To investigate the role of active plasminogen activator inhibitor 1 (PAI-1) in the evolution of a microthrombus generated in the arteriolar microcirculation, the monoclonal antibody, 33H1F7, which transforms active PAI-1 to a tissue type plasminogen activator (t-PA) substrate, was evaluated in an arteriolar thrombosis model in the rat mesentery. Arterioles (200-300 um) were stimulated electrically to create an endothelial lesion; ADP was then perfused for 2 min to induce the formation of a platelet-rich thrombus which lysed spontaneously in 140 +/- 24 s. Two successive ADP superfusions produced comparable thrombi which lysed in comparable times. Different doses of 33H1F7 were infused to rats for 30 min and the dose which inactivates rapidly and totally active rat PAI-1 (300 microg/kg/min) was selected to be tested on the thrombosis model.

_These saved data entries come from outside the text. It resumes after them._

(* ===== verification/Words.v ===== *)
(** Search words (wordlist.c): the words of a text, and those of the user ids of
    a key.

    The function works in place: it lowers the letters, puts a NUL behind each
    word and collects pointers.  The words lie apart and each ends in a NUL, so
    here they are values. *)

From Stdlib Require Import String.
From S2P Require Import Prelude CLib OpenPGP Decode SksHash Stats.

(** * Characters of the C locale *)

Definition ispunct (c : Z) : bool :=
  ((33 <=? c) && (c <=? 47)) || ((58 <=? c) && (c <=? 64)) ||
  ((91 <=? c) && (c <=? 96)) || ((123 <=? c) && (c <=? 126)).

Definition separator (c : Z) : bool := ispunct c || isspace c.

Definition strcmp (a b : list Z) : Z := lex (c_string a) (c_string b).

(** * Operations *)

(** The first scan, over what satisfies [f]. *)
Fixpoint skip_while (f : Z -> bool) (s : list Z) : list Z :=
  match s with
  | c :: rest => if f c then skip_while f rest else s
  | [] => []
  end.

(** The second scan: the lowered word and what is behind it. *)
Fixpoint scan_word (s : list Z) : list Z * list Z :=
  match s with
  | c :: rest =>
      if negb (separator c) then let '(w, rest) := scan_word rest in (tolower c :: w, rest) else ([], s)
  | [] => ([], [])
  end.

Fixpoint makewordlist_loop (fuel : nat) (wordlist : list (list Z)) (s : list Z) : outcome (list (list Z)) :=
  match s with
  | [] => Done wordlist
  | _ =>
      match fuel with
      | O => Fault OutOfFuel
      | S fuel =>
          let '(w, rest) := scan_word (skip_while separator s) in
          if 1 <? zlen w then
            let rest := drop 1 rest in
            found ← llfind wordlist (fun object => Done (strcmp object w));
            match found with
            | [] => makewordlist_loop fuel (lladdend wordlist w) rest
            | _ => makewordlist_loop fuel wordlist rest
            end
          else makewordlist_loop fuel wordlist rest
      end
  end.

Definition makewordlist (wordlist : list (list Z)) (word : list Z) : outcome (list (list Z)) :=
  makewordlist_loop (S (length word)) wordlist (c_string word).

(** The inner loop of [makewordlistfromkey]. *)
Fixpoint add_words (wordlist words : list (list Z)) : outcome (list (list Z)) :=
  match words with
  | [] => Done wordlist
  | w :: words =>
      found ← llfind wordlist (fun object => Done (strcmp object w));
      match found with
      | [] => add_words (lladd wordlist w) words
      | _ => add_words wordlist words
      end
  end.

Fixpoint add_uids (wordlist uids : list (list Z)) : outcome (list (list Z)) :=
  match uids with
  | [] => Done wordlist
  | uid :: uids =>
      words ← makewordlist [] uid;
      wordlist ← add_words wordlist words;
      add_uids wordlist uids
  end.

Definition makewordlistfromkey (wordlist : list (list Z)) (key : openpgp_publickey) : outcome (list (list Z)) :=
  '(uids, _) ← keyuids key;
  add_uids wordlist (default [] uids).

(** * The words of a text *)

(** The parts between separators. *)
Fixpoint fields (s : list Z) : list (list Z) :=
  match s with
  | [] => [[]]
  | c :: s =>
      if separator c then [] :: fields s
      else match fields s with
           | f :: fs => (c :: f) :: fs
           | [] => [[c]]
           end
  end.

(** Those of at least two characters, in lower case. *)
Definition words_of (s : list Z) : list (list Z) :=
  filter (fun w => (2 <= length w)%nat) (map (map tolower) (fields s)).

(** A new word goes to the end. *)
Definition add_word (wl : list (list Z)) (w : list Z) : list (list Z) :=
  if bool_decide (w ∈ wl) then wl else wl ++ [w].

Definition plain (s : list Z) : Prop := Forall (fun c => separator c = false) s.

Lemma fields_plain m : plain m -> fields m = [m].
Proof. induction 1 as [|c m Hc _ IH]; [done|]. cbn [fields]. by rewrite Hc, IH. Qed.

Lemma fields_sep m c s : plain m -> separator c = true -> fields (m ++ c :: s) = m :: fields s.
Proof.
  intros Hm Hc. induction Hm as [|x m Hx _ IH]; cbn [fields app]; [by rewrite Hc|]. by rewrite Hx, IH.
Qed.

Lemma words_of_skip s : words_of (skip_while separator s) = words_of s.
Proof.
  induction s as [|c s IH]; [done|]. cbn [skip_while]. destruct (separator c) eqn:Ec; [|done].
  rewrite IH. unfold words_of. cbn [fields]. by rewrite Ec.
Qed.

Lemma skip_while_length f s : (length (skip_while f s) <= length s)%nat.
Proof. induction s as [|c s IH]; cbn; [done|]. destruct (f c); cbn; lia. Qed.

(** The scan splits the text behind a word. *)
Lemma scan_word_spec s : exists m rest,
  s = m ++ rest /\ plain m /\ scan_word s = (map tolower m, rest) /\
  match rest with [] => True | c :: _ => separator c = true end.
Proof.
  induction s as [|c s (m & rest & -> & Hm & E & Hr)]; [by exists [], []; split_and!; try constructor|].
  destruct (separator c) eqn:Ec.
  - exists [], (c :: m ++ rest). cbn [scan_word]. rewrite Ec. split_and!; by try constructor.
  - exists (c :: m), rest. cbn [scan_word]. rewrite Ec, E. split_and!; try done. by constructor.
Qed.

Lemma words_of_app m rest :
  plain m -> match rest with [] => True | c :: _ => separator c = true end ->
  words_of (m ++ rest) =
  (if (1 <? zlen m) then [map tolower m] else []) ++ words_of (drop 1 rest).
Proof.
  intros Hm Hr. unfold words_of. destruct rest as [|c rest].
  - rewrite app_nil_r, fields_plain by done. cbn [map drop fields]. rewrite filter_cons, length_map.
    unfold zlen. destruct (Z.ltb_spec 1 (Z.of_nat (length m))).
    + by rewrite decide_True by lia.
    + by rewrite decide_False by lia.
  - rewrite fields_sep by done. cbn [map drop]. rewrite drop_0, filter_cons, length_map.
    unfold zlen. destruct (Z.ltb_spec 1 (Z.of_nat (length m))).
    + by rewrite decide_True by lia.
    + by rewrite decide_False by lia.
Qed.

Lemma words_of_sep rest :
  match rest with [] => True | c :: _ => separator c = true end -> words_of (drop 1 rest) = words_of rest.
Proof. destruct rest as [|c rest]; [done|]. intros Hc. unfold words_of. cbn [fields drop]. by rewrite Hc, drop_0. Qed.

(** * Comparison of words *)

Definition no_nul (w : list Z) : Prop := Forall (fun c => c <> 0) w.

Lemma c_string_no_nul s : no_nul (c_string s).
Proof. induction s as [|c s IH]; cbn; [constructor|]. destruct (Z.eqb_spec c 0); by constructor. Qed.

Lemma c_string_same s : no_nul s -> c_string s = s.
Proof. induction 1 as [|c s Hc _ IH]; cbn; [done|]. destruct (Z.eqb_spec c 0); [done | by rewrite IH]. Qed.

Lemma lex_refl a : lex a a = 0.
Proof. induction a as [|x a IH]; [done|]. cbn. by rewrite Z.ltb_irrefl. Qed.

Lemma strcmp_eq a b : no_nul a -> no_nul b -> strcmp a b = 0 <-> a = b.
Proof.
  intros Ha Hb. unfold strcmp. rewrite !c_string_same by done. split; [apply lex_eq|]. intros ->. apply lex_refl.
Qed.

Lemma llfind_word wl w :
  Forall no_nul wl -> no_nul w ->
  exists r, llfind wl (fun object => Done (strcmp object w)) = Done r /\ (r = [] <-> w ∉ wl).
Proof.
  intros Hwl Hw. induction Hwl as [|x wl Hx Hwl (r & E & Hr)]; cbn [llfind mbind outcome_bind].
  { exists []. split; [done|]. split; [intros _; apply not_elem_of_nil | done]. }
  pose proof (strcmp_eq x w Hx Hw). destruct (Z.eqb_spec (strcmp x w) 0) as [E0|E0].
  - exists (x :: wl). split; [done|]. rewrite not_elem_of_cons. naive_solver.
  - exists r. split; [done|]. rewrite not_elem_of_cons. naive_solver.
Qed.

Lemma no_nul_app a b : no_nul (a ++ b) <-> no_nul a /\ no_nul b.
Proof. apply Forall_app. Qed.

Lemma no_nul_skip f s : no_nul s -> no_nul (skip_while f s).
Proof. induction 1 as [|c s Hc Hs IH]; cbn; [constructor|]. destruct (f c); [done | by constructor]. Qed.

Lemma no_nul_lower m : no_nul m -> no_nul (map tolower m).
Proof.
  intros Hm. apply Forall_map. eapply Forall_impl; [exact Hm|]. intros c Hc. cbn in *. unfold tolower.
  destruct (Z.leb_spec 65 c), (Z.leb_spec c 90); cbn [andb]; lia.
Qed.

Lemma words_of_no_nul s : no_nul s -> Forall no_nul (words_of s).
Proof.
  intros Hs. unfold words_of. apply list.Forall_forall. intros w [_ Hw]%list_elem_of_filter. revert w Hw.
  apply list.Forall_forall. rewrite Forall_map.
  assert (Hf : Forall no_nul (fields s)).
  { induction Hs as [|c s Hc Hs IH]; cbn [fields]; [repeat constructor|].
    destruct (separator c); [by constructor; [constructor|]|].
    destruct IH; repeat constructor; done. }
  eapply Forall_impl; [exact Hf|]. intros m. apply no_nul_lower.
Qed.

(** * Correctness *)

Lemma add_word_no_nul ws : forall wl, Forall no_nul wl -> Forall no_nul ws -> Forall no_nul (foldl add_word wl ws).
Proof.
  induction ws as [|w ws IH]; intros wl Hwl Hws; [done|]. inversion Hws; subst. cbn [foldl]. apply IH; [|done].
  unfold add_word. case_bool_decide; [done|]. apply Forall_app. by repeat constructor.
Qed.

Lemma add_word_found wl w (r : list (list Z)) :
  (r = [] <-> w ∉ wl) -> add_word wl w = match r with [] => lladdend wl w | _ => wl end.
Proof.
  intros Hr. unfold add_word, lladdend. case_bool_decide as Hw; destruct r; try done.
  - exfalso. by apply Hr.
  - exfalso. by apply Hr in Hw.
Qed.

Lemma makewordlist_loop_spec fuel : forall wl s,
  (length s <= fuel)%nat -> Forall no_nul wl -> no_nul s ->
  makewordlist_loop fuel wl s = Done (foldl add_word wl (words_of s)).
Proof.
  induction fuel as [|fuel IH]; intros wl s Hl Hwl Hs; (destruct s as [|c s]; [done|]); [cbn in Hl; lia|].
  cbn [makewordlist_loop]. rewrite <- words_of_skip.
  assert (Hs1 := no_nul_skip separator (c :: s) Hs).
  assert (Hlen := skip_while_length separator (c :: s)).
  assert (Hnext : match skip_while separator (c :: s) with [] => True | x :: _ => separator x = false end).
  { clear. induction (c :: s) as [|x l IH]; cbn; [done|]. destruct (separator x) eqn:E; done. }
  destruct (scan_word_spec (skip_while separator (c :: s))) as (m & rest & Em & Hm & -> & Hr).
  rewrite Em in *. apply no_nul_app in Hs1 as [Hm0 Hr0]. rewrite words_of_app by done.
  rewrite length_app in Hlen. cbn [length] in Hl, Hlen.
  assert (Hlr : (length (drop 1 rest) <= fuel)%nat).
  { rewrite length_drop. lia. }
  assert (no_nul (drop 1 rest)) by by apply Forall_drop.
  unfold zlen. rewrite length_map. destruct (Z.ltb_spec 1 (Z.of_nat (length m))); cbn [app foldl].
  - destruct (llfind_word wl (map tolower m)) as (r & -> & Hr1); [done | by apply no_nul_lower|].
    cbn [mbind outcome_bind]. rewrite (add_word_found wl _ r Hr1).
    destruct r; apply IH; try done. apply Forall_app. split; [done|]. repeat constructor. by apply no_nul_lower.
  - rewrite IH, words_of_sep; [done | done | | done | done].
    destruct rest as [|x rest]; [cbn; lia|]. destruct m as [|y m]; [cbn in Hnext; congruence|].
    cbn [length] in *. lia.
Qed.

(** [makewordlist] adds to the list, in their order and each once, the words
    of the text: the parts between punctuation and spaces that have two
    characters or more, in lower case. *)
Theorem makewordlist_correct wl s :
  Forall no_nul wl -> makewordlist wl s = Done (foldl add_word wl (words_of (c_string s))).
Proof.
  intros Hwl. apply makewordlist_loop_spec; [|done | apply c_string_no_nul].
  assert (length (c_string s) <= length s)%nat; [|lia].
  induction s as [|c s IH]; cbn; [done|]. destruct (c =? 0); cbn; lia.
Qed.

Lemma makewordlist_correct_witness :
  makewordlist [str "ann"] (str "Ann B. Smith <ann@Example.org>") =
  Done [str "ann"; str "smith"; str "example"; str "org"].
Proof. apply (makewordlist_correct [str "ann"] (str "Ann B. Smith <ann@Example.org>")). repeat constructor; done. Defined.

Infusion of 33H I F7 beginning 10 min before the ADP application significantly reduced the lysis time in comparison to the control (123 +/- 30 s versus 169 +/- 33 s, P < 0.05, paired Student's t-test) and the cumulative thrombus area during the lysis period was decreased by 56 +/- 7%. These results demonstrate that inactivation of PAI-1 is able to accelerate lysis of a platelet-rich clot in a mesenteric arteriole of the rat. Thus active PAI-1 most likely participates to the resistance to thrombolysis in the arteriolar microcirculation and its inactivation may shorten ischemic periods after microvascular obstruction such as e.g. during cerebral stroke.